1

I have a list of id's and I want to get data for each of those id in parallel from database. My below ExecuteAsync method is called at very high throughput and for each request we have around 500 ids for which I need to extract data.

So I have got below code where I am looping around list of ids and making async calls for each of those id in parallel and it works fine.

private async Task<List<T>> ExecuteAsync<T>(IList<int> ids, IPollyPolicy policy,
    Func<CancellationToken, int, Task<T>> mapper) where T : class
{
    var tasks = new List<Task<T>>(ids.Count);
    // invoking multiple id in parallel to get data for each id from database
    for (int i = 0; i < ids.Count; i++)
    {
        tasks.Add(Execute(policy, ct => mapper(ct, ids[i])));
    }

    // wait for all id response to come back
    var responses = await Task.WhenAll(tasks);

    var excludeNull = new List<T>(ids.Count);
    for (int i = 0; i < responses.Length; i++)
    {
        var response = responses[i];
        if (response != null)
        {
            excludeNull.Add(response);
        }
    }
    return excludeNull;
}

private async Task<T> Execute<T>(IPollyPolicy policy,
    Func<CancellationToken, Task<T>> requestExecuter) where T : class
{
    var response = await policy.Policy.ExecuteAndCaptureAsync(
        ct => requestExecuter(ct), CancellationToken.None);
    if (response.Outcome == OutcomeType.Failure)
    {
        if (response.FinalException != null)
        {
            // log error
            throw response.FinalException;
        }
    }

    return response?.Result;
}

Question:

Now as you can see I am looping all ids and making bunch of async calls to database in parallel for each id which can put lot of load on database (depending on how many request is coming).

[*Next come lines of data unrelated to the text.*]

(* ===== verification/Collections.v ===== *)
(** The standard-library collections that the sources use: Rust's [Ord] as a
    class with its laws, the stable sorts of a slice, [BTreeMap] and
    [BTreeSet] as key-sorted lists, so that iteration order is part of the
    value and every lookup computes. *)

From S2P Require Import Prelude.

(** ** Total orders: Rust's [Ord] *)

Class Ord (K : Type) : Type := {
  cmp : K → K → comparison;
  cmp_eq x y : cmp x y = Eq ↔ x = y;
  cmp_opp x y : cmp y x = CompOpp (cmp x y);
  cmp_lt_trans x y z : cmp x y = Lt → cmp y z = Lt → cmp x z = Lt
}.

(** [std::cmp::Ordering::then_with]: the derived order of a struct. *)
Definition then_cmp (c d : comparison) : comparison :=
  match c with Eq => d | _ => c end.

Fixpoint string_cmp (s t : string) : comparison :=
  match s, t with
  | EmptyString, EmptyString => Eq
  | EmptyString, String _ _ => Lt
  | String _ _, EmptyString => Gt
  | String a s, String b t =>
      then_cmp (Ascii.N_of_ascii a ?= Ascii.N_of_ascii b)%N (string_cmp s t)
  end.

Definition option_cmp {K} (c : K → K → comparison) (x y : option K) : comparison :=
  match x, y with
  | None, None => Eq
  | None, Some _ => Lt
  | Some _, None => Gt
  | Some x, Some y => c x y
  end.

Definition pair_cmp {K L} (c : K → K → comparison) (d : L → L → comparison)
    (x y : K * L) : comparison := then_cmp (c x.1 y.1) (d x.2 y.2).

Section OrdFacts.
Context `{Ord K}.

Lemma cmp_refl (x : K) : cmp x x = Eq.
Proof. by apply cmp_eq. Qed.

Lemma cmp_gt_lt (x y : K) : cmp x y = Gt ↔ cmp y x = Lt.
Proof. rewrite (cmp_opp x y). by destruct (cmp x y). Qed.

Lemma cmp_lt_neq (x y : K) : cmp x y = Lt → x ≠ y.
Proof. intros Hlt ->. by rewrite cmp_refl in Hlt. Qed.
End OrdFacts.

#[export] Program Instance Z_ord : Ord Z := {| cmp := Z.compare |}.
Next Obligation. intros. apply Z.compare_eq_iff. Qed.
Next Obligation. intros. apply Z.compare_antisym. Qed.
Next Obligation. intros x y z. rewrite !Z.compare_lt_iff. lia. Qed.

#[export] Program Instance nat_ord : Ord nat := {| cmp := Nat.compare |}.
Next Obligation. intros. apply Nat.compare_eq_iff. Qed.
Next Obligation. intros. apply Nat.compare_antisym. Qed.
Next Obligation. intros x y z. rewrite !Nat.compare_lt_iff. lia. Qed.

#[export] Program Instance string_ord : Ord string := {| cmp := string_cmp |}.
Next Obligation.
  induction x as [|a x IH]; intros [|b y]; simpl; try done.
  unfold then_cmp.
  destruct (N.compare_spec (Ascii.N_of_ascii a) (Ascii.N_of_ascii b)) as [E|E|E].
  - assert (a = b) as -> by
      (by rewrite <-(Ascii.ascii_N_embedding a), E, Ascii.ascii_N_embedding).
    rewrite IH. naive_solver.
  - split; [done|]. intros [= -> ->]. lia.
  - split; [done|]. intros [= -> ->]. lia.
Qed.
Next Obligation.
  induction x as [|a x IH]; intros [|b y]; simpl; try done.
  rewrite (N.compare_antisym (Ascii.N_of_ascii a)), IH.
  by destruct (Ascii.N_of_ascii a ?= Ascii.N_of_ascii b)%N.
Qed.
Next Obligation.
  induction x as [|a x IH]; intros [|b y] [|c z]; simpl; try done.
  unfold then_cmp.
  destruct (N.compare_spec (Ascii.N_of_ascii a) (Ascii.N_of_ascii b)),
    (N.compare_spec (Ascii.N_of_ascii b) (Ascii.N_of_ascii c)),
    (N.compare_spec (Ascii.N_of_ascii a) (Ascii.N_of_ascii c));
    try done; try lia. apply IH.
Qed.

So I want to limit the number of async calls we are making to database. I modified ExecuteAsync to use Semaphore as shown below but it doesn't look like it does what I want it to do:

private async Task<List<T>> ExecuteAsync<T>(IList<int> ids, IPollyPolicy policy,
    Func<CancellationToken, int, Task<T>> mapper) where T : class
{
    var throttler = new SemaphoreSlim(250);
    var tasks = new List<Task<T>>(ids.Count);
    // invoking multiple id in parallel to get data for each id from database
    for (int i = 0; i < ids.Count; i++)
    {
        await throttler.WaitAsync().ConfigureAwait(false);
        try
        {
            tasks.Add(Execute(policy, ct => mapper(ct, ids[i])));
        }
        finally
        {
            throttler.Release();
        }
    }

    // wait for all id response to come back
    var responses = await Task.WhenAll(tasks);

    // same excludeNull code check here

    return excludeNull;
}

Does Semaphore works on Threads or Tasks? Reading it here looks like Semaphore is for Threads and SemaphoreSlim is for tasks.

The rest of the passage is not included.